— Task —
Everything in the listing must be transcribed exactly, from the first line to the last.

※

(* ===== verification/BlockchainIndices.v ===== *)
(** * Secondary indices of the blockchain

    [src/src/CryptoNoteCore/BlockchainIndices.cpp]: transactions by payment id,
    blocks and transactions by timestamp, the number of generated transactions by
    height and the orphaned blocks by height. A [std::multimap] is the list of its
    pairs in key order (equal keys in insertion order); for an
    [std::unordered_multimap] the list order stands for the unspecified one. *)

From S2P Require Import Prelude Streams CryptoNoteTypes Serialization CryptoNoteSerialization.
From S2P Require Import Crypto TransactionExtra FormatUtils.
From stdpp Require Import sorting.

Local Open Scope Z_scope.

(** ** Multimaps *)

Section Multimap.
Context {K : Type} `{EqDecision K}.
Abbreviation mmap := (list (K * Hash)).

(** [emplace] of an unordered multimap. *)
Definition mm_emplace (k : K) (v : Hash) (m : mmap) : mmap := m ++ [(k, v)].

(** The loops over [equal_range]: the first pair with this key and value is
    erased; the values of the key are gathered. *)
Fixpoint mm_remove (k : K) (v : Hash) (m : mmap) : bool * mmap :=
  match m with
  | [] => (false, [])
  | (k', v') :: m' =>
      if bool_decide (k' = k) && bool_decide (v' = v) then (true, m')
      else let '(b, r) := mm_remove k v m' in (b, (k', v') :: r)
  end.

Definition mm_find (k : K) (m : mmap) : list Hash := snd <$> filter (λ kv, kv.1 = k) m.
End Multimap.

(** [emplace] of an ordered multimap: behind the pairs with the same key. *)
Fixpoint mm_insert (k : Z) (v : Hash) (m : list (Z * Hash)) : list (Z * Hash) :=
  match m with
  | [] => [(k, v)]
  | (k', v') :: m' => if k <? k' then (k, v) :: m else (k', v') :: mm_insert k v m'
  end.

(** ** Payment ids *)

Section PaymentId.
Context `{CryptoOps}.

(** [BlockchainExplorerDataBuilder::getPaymentId]: the result of the parser is
    not looked at. *)
Definition getPaymentId (transaction : Transaction) : outcome (option Hash) :=
  '(txExtraFields, _) ← parseTransactionExtra (extra transaction);
  mret (match find_field pick_nonce txExtraFields with
        | None => None
        | Some extraNonce => getPaymentIdFromTransactionExtraNonce extraNonce
        end).

Definition PaymentIdIndex_add (transaction : Transaction) (index : list (Hash * Hash))
    : outcome (bool * list (Hash * Hash)) :=
  transactionHash ← getObjectHash cn_fast_hash serialize_Transaction transaction;
  r ← getPaymentId transaction;
  mret (match r with
        | None => (false, index)
        | Some paymentId => (true, mm_emplace paymentId transactionHash index)
        end).

Definition PaymentIdIndex_remove (transaction : Transaction) (index : list (Hash * Hash))
    : outcome (bool * list (Hash * Hash)) :=
  transactionHash ← getObjectHash cn_fast_hash serialize_Transaction transaction;
  r ← getPaymentId transaction;
  mret (match r with
        | None => (false, index)
        | Some paymentId => mm_remove paymentId transactionHash index
        end).

(** The result and the hashes appended to the vector. *)
Definition PaymentIdIndex_find (paymentId : Hash) (index : list (Hash * Hash)) : bool * list Hash :=
  let found := mm_find paymentId index in (negb (bool_decide (found = [])), found).
End PaymentId.

(** ** Timestamps *)

Definition TimestampBlocksIndex_add (timestamp : Z) (hash : Hash) (index : list (Z * Hash))
    : bool * list (Z * Hash) := (true, mm_insert timestamp hash index).
Definition TimestampBlocksIndex_remove (timestamp : Z) (hash : Hash) (index : list (Z * Hash))
    : bool * list (Z * Hash) := mm_remove timestamp hash index.

(** The position of [lower_bound(b)], the first pair with a key of at least [b],
    and of [upper_bound(e)], the first pair with a key above [e]. *)
Fixpoint lower_bound (b : Z) (index : list (Z * Hash)) : nat :=
  match index with
  | (k, _) :: index' => if k <? b then S (lower_bound b index') else 0%nat
  | [] => 0%nat
  end.
Fixpoint upper_bound (e : Z) (index : list (Z * Hash)) : nat :=
  match index with
  | (k, _) :: index' => if k <=? e then S (upper_bound e index') else 0%nat
  | [] => 0%nat
  end.

(** The pairs between the iterators [b] and [e]. *)
Definition between (b e : nat) (index : list (Z * Hash)) : list (Z * Hash) := take (e - b) (drop b index).

(** [find]: [None] for a range the wrong way around; else the result, the hashes
    and the number of all hashes in the range. *)
Definition TimestampBlocksIndex_find (timestampBegin timestampEnd hashesNumberLimit : Z)
    (index : list (Z * Hash)) : option (bool * list Hash * Z) :=
  if timestampEnd <? timestampBegin then None
  else
    let range := between (lower_bound timestampBegin index) (upper_bound timestampEnd index) index in
    let hashes := take (Z.to_nat hashesNumberLimit) (snd <$> range) in
    Some (0 <? Z.of_nat (length hashes), hashes, u32 (Z.of_nat (length range))).

Definition TimestampTransactionsIndex_add := TimestampBlocksIndex_add.
Definition TimestampTransactionsIndex_remove := TimestampBlocksIndex_remove.

(** With an end of zero and an empty range at the beginning, the first pair is
    taken. *)
Definition TimestampTransactionsIndex_find (timestampBegin timestampEnd hashesNumberLimit : Z)
    (index : list (Z * Hash)) : option (bool * list Hash * Z) :=
  if timestampEnd <? timestampBegin then None
  else
    let b := lower_bound timestampBegin index in
    let e := upper_bound timestampEnd index in
    let e := if (timestampEnd =? 0) && (e =? b)%nat && (b =? 0)%nat && (0 <? length index)%nat
             then S e else e in
    let range := between b e index in
    let hashes := take (Z.to_nat hashesNumberLimit) (snd <$> range) in
    Some (0 <? Z.of_nat (length hashes), hashes, u32 (Z.of_nat (length range))).

(** ** Generated transactions *)

Record GeneratedTransactionsIndex := {
  gt_index : gmap Z Z;
  lastGeneratedTxNumber : Z
}.

Definition new_GeneratedTransactionsIndex : GeneratedTransactionsIndex :=
  {| gt_index := ∅; lastGeneratedTxNumber := 0 |}.

(** [boost::get<BaseInput>(block.baseTransaction.inputs.front()).blockIndex]. *)
Definition base_height (block : Block) : outcome Z :=
  match inputs (baseTransaction block) with
  | [] => Abort
  | InBase i :: _ => mret (bi_blockIndex i)
  | _ => Throw "boost::bad_get"
  end.

Definition tx_count (block : Block) : Z := Z.of_nat (length (transactionHashes block)) + 1.

Definition GeneratedTransactionsIndex_add (block : Block) (g : GeneratedTransactionsIndex)
    : outcome (bool * GeneratedTransactionsIndex) :=
  blockHeight ← base_height block;
  mret (
    if negb (Z.of_nat (size (gt_index g)) =? blockHeight) then (false, g)
    else match gt_index g !! blockHeight with
         | Some _ => (false, g)
         | None =>
             let n := u64 (lastGeneratedTxNumber g + tx_count block) in
             (true, {| gt_index := <[blockHeight := n]> (gt_index g); lastGeneratedTxNumber := n |})
         end).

※

— Response for this exercise —
(* ===== verification/BlockchainIndices.v ===== *)
(** * Secondary indices of the blockchain

    [src/src/CryptoNoteCore/BlockchainIndices.cpp]: transactions by payment id,
    blocks and transactions by timestamp, the number of generated transactions by
    height and the orphaned blocks by height. A [std::multimap] is the list of its
    pairs in key order (equal keys in insertion order); for an
    [std::unordered_multimap] the list order stands for the unspecified one. *)

From S2P Require Import Prelude Streams CryptoNoteTypes Serialization CryptoNoteSerialization.
From S2P Require Import Crypto TransactionExtra FormatUtils.
From stdpp Require Import sorting.

Local Open Scope Z_scope.

(** ** Multimaps *)

Section Multimap.
Context {K : Type} `{EqDecision K}.
Abbreviation mmap := (list (K * Hash)).

(** [emplace] of an unordered multimap. *)
Definition mm_emplace (k : K) (v : Hash) (m : mmap) : mmap := m ++ [(k, v)].

(** The loops over [equal_range]: the first pair with this key and value is
    erased; the values of the key are gathered. *)
Fixpoint mm_remove (k : K) (v : Hash) (m : mmap) : bool * mmap :=
  match m with
  | [] => (false, [])
  | (k', v') :: m' =>
      if bool_decide (k' = k) && bool_decide (v' = v) then (true, m')
      else let '(b, r) := mm_remove k v m' in (b, (k', v') :: r)
  end.

Definition mm_find (k : K) (m : mmap) : list Hash := snd <$> filter (λ kv, kv.1 = k) m.
End Multimap.

(** [emplace] of an ordered multimap: behind the pairs with the same key. *)
Fixpoint mm_insert (k : Z) (v : Hash) (m : list (Z * Hash)) : list (Z * Hash) :=
  match m with
  | [] => [(k, v)]
  | (k', v') :: m' => if k <? k' then (k, v) :: m else (k', v') :: mm_insert k v m'
  end.

(** ** Payment ids *)

Section PaymentId.
Context `{CryptoOps}.

(** [BlockchainExplorerDataBuilder::getPaymentId]: the result of the parser is
    not looked at. *)
Definition getPaymentId (transaction : Transaction) : outcome (option Hash) :=
  '(txExtraFields, _) ← parseTransactionExtra (extra transaction);
  mret (match find_field pick_nonce txExtraFields with
        | None => None
        | Some extraNonce => getPaymentIdFromTransactionExtraNonce extraNonce
        end).

Definition PaymentIdIndex_add (transaction : Transaction) (index : list (Hash * Hash))
    : outcome (bool * list (Hash * Hash)) :=
  transactionHash ← getObjectHash cn_fast_hash serialize_Transaction transaction;
  r ← getPaymentId transaction;
  mret (match r with
        | None => (false, index)
        | Some paymentId => (true, mm_emplace paymentId transactionHash index)
        end).

Definition PaymentIdIndex_remove (transaction : Transaction) (index : list (Hash * Hash))
    : outcome (bool * list (Hash * Hash)) :=
  transactionHash ← getObjectHash cn_fast_hash serialize_Transaction transaction;
  r ← getPaymentId transaction;
  mret (match r with
        | None => (false, index)
        | Some paymentId => mm_remove paymentId transactionHash index
        end).

(** The result and the hashes appended to the vector. *)
Definition PaymentIdIndex_find (paymentId : Hash) (index : list (Hash * Hash)) : bool * list Hash :=
  let found := mm_find paymentId index in (negb (bool_decide (found = [])), found).
End PaymentId.

(** ** Timestamps *)

Definition TimestampBlocksIndex_add (timestamp : Z) (hash : Hash) (index : list (Z * Hash))
    : bool * list (Z * Hash) := (true, mm_insert timestamp hash index).
Definition TimestampBlocksIndex_remove (timestamp : Z) (hash : Hash) (index : list (Z * Hash))
    : bool * list (Z * Hash) := mm_remove timestamp hash index.

(** The position of [lower_bound(b)], the first pair with a key of at least [b],
    and of [upper_bound(e)], the first pair with a key above [e]. *)
Fixpoint lower_bound (b : Z) (index : list (Z * Hash)) : nat :=
  match index with
  | (k, _) :: index' => if k <? b then S (lower_bound b index') else 0%nat
  | [] => 0%nat
  end.
Fixpoint upper_bound (e : Z) (index : list (Z * Hash)) : nat :=
  match index with
  | (k, _) :: index' => if k <=? e then S (upper_bound e index') else 0%nat
  | [] => 0%nat
  end.

(** The pairs between the iterators [b] and [e]. *)
Definition between (b e : nat) (index : list (Z * Hash)) : list (Z * Hash) := take (e - b) (drop b index).

(** [find]: [None] for a range the wrong way around; else the result, the hashes
    and the number of all hashes in the range. *)
Definition TimestampBlocksIndex_find (timestampBegin timestampEnd hashesNumberLimit : Z)
    (index : list (Z * Hash)) : option (bool * list Hash * Z) :=
  if timestampEnd <? timestampBegin then None
  else
    let range := between (lower_bound timestampBegin index) (upper_bound timestampEnd index) index in
    let hashes := take (Z.to_nat hashesNumberLimit) (snd <$> range) in
    Some (0 <? Z.of_nat (length hashes), hashes, u32 (Z.of_nat (length range))).

Definition TimestampTransactionsIndex_add := TimestampBlocksIndex_add.
Definition TimestampTransactionsIndex_remove := TimestampBlocksIndex_remove.

(** With an end of zero and an empty range at the beginning, the first pair is
    taken. *)
Definition TimestampTransactionsIndex_find (timestampBegin timestampEnd hashesNumberLimit : Z)
    (index : list (Z * Hash)) : option (bool * list Hash * Z) :=
  if timestampEnd <? timestampBegin then None
  else
    let b := lower_bound timestampBegin index in
    let e := upper_bound timestampEnd index in
    let e := if (timestampEnd =? 0) && (e =? b)%nat && (b =? 0)%nat && (0 <? length index)%nat
             then S e else e in
    let range := between b e index in
    let hashes := take (Z.to_nat hashesNumberLimit) (snd <$> range) in
    Some (0 <? Z.of_nat (length hashes), hashes, u32 (Z.of_nat (length range))).

(** ** Generated transactions *)

Record GeneratedTransactionsIndex := {
  gt_index : gmap Z Z;
  lastGeneratedTxNumber : Z
}.

Definition new_GeneratedTransactionsIndex : GeneratedTransactionsIndex :=
  {| gt_index := ∅; lastGeneratedTxNumber := 0 |}.

(** [boost::get<BaseInput>(block.baseTransaction.inputs.front()).blockIndex]. *)
Definition base_height (block : Block) : outcome Z :=
  match inputs (baseTransaction block) with
  | [] => Abort
  | InBase i :: _ => mret (bi_blockIndex i)
  | _ => Throw "boost::bad_get"
  end.

Definition tx_count (block : Block) : Z := Z.of_nat (length (transactionHashes block)) + 1.

Definition GeneratedTransactionsIndex_add (block : Block) (g : GeneratedTransactionsIndex)
    : outcome (bool * GeneratedTransactionsIndex) :=
  blockHeight ← base_height block;
  mret (
    if negb (Z.of_nat (size (gt_index g)) =? blockHeight) then (false, g)
    else match gt_index g !! blockHeight with
         | Some _ => (false, g)
         | None =>
             let n := u64 (lastGeneratedTxNumber g + tx_count block) in
             (true, {| gt_index := <[blockHeight := n]> (gt_index g); lastGeneratedTxNumber := n |})
         end).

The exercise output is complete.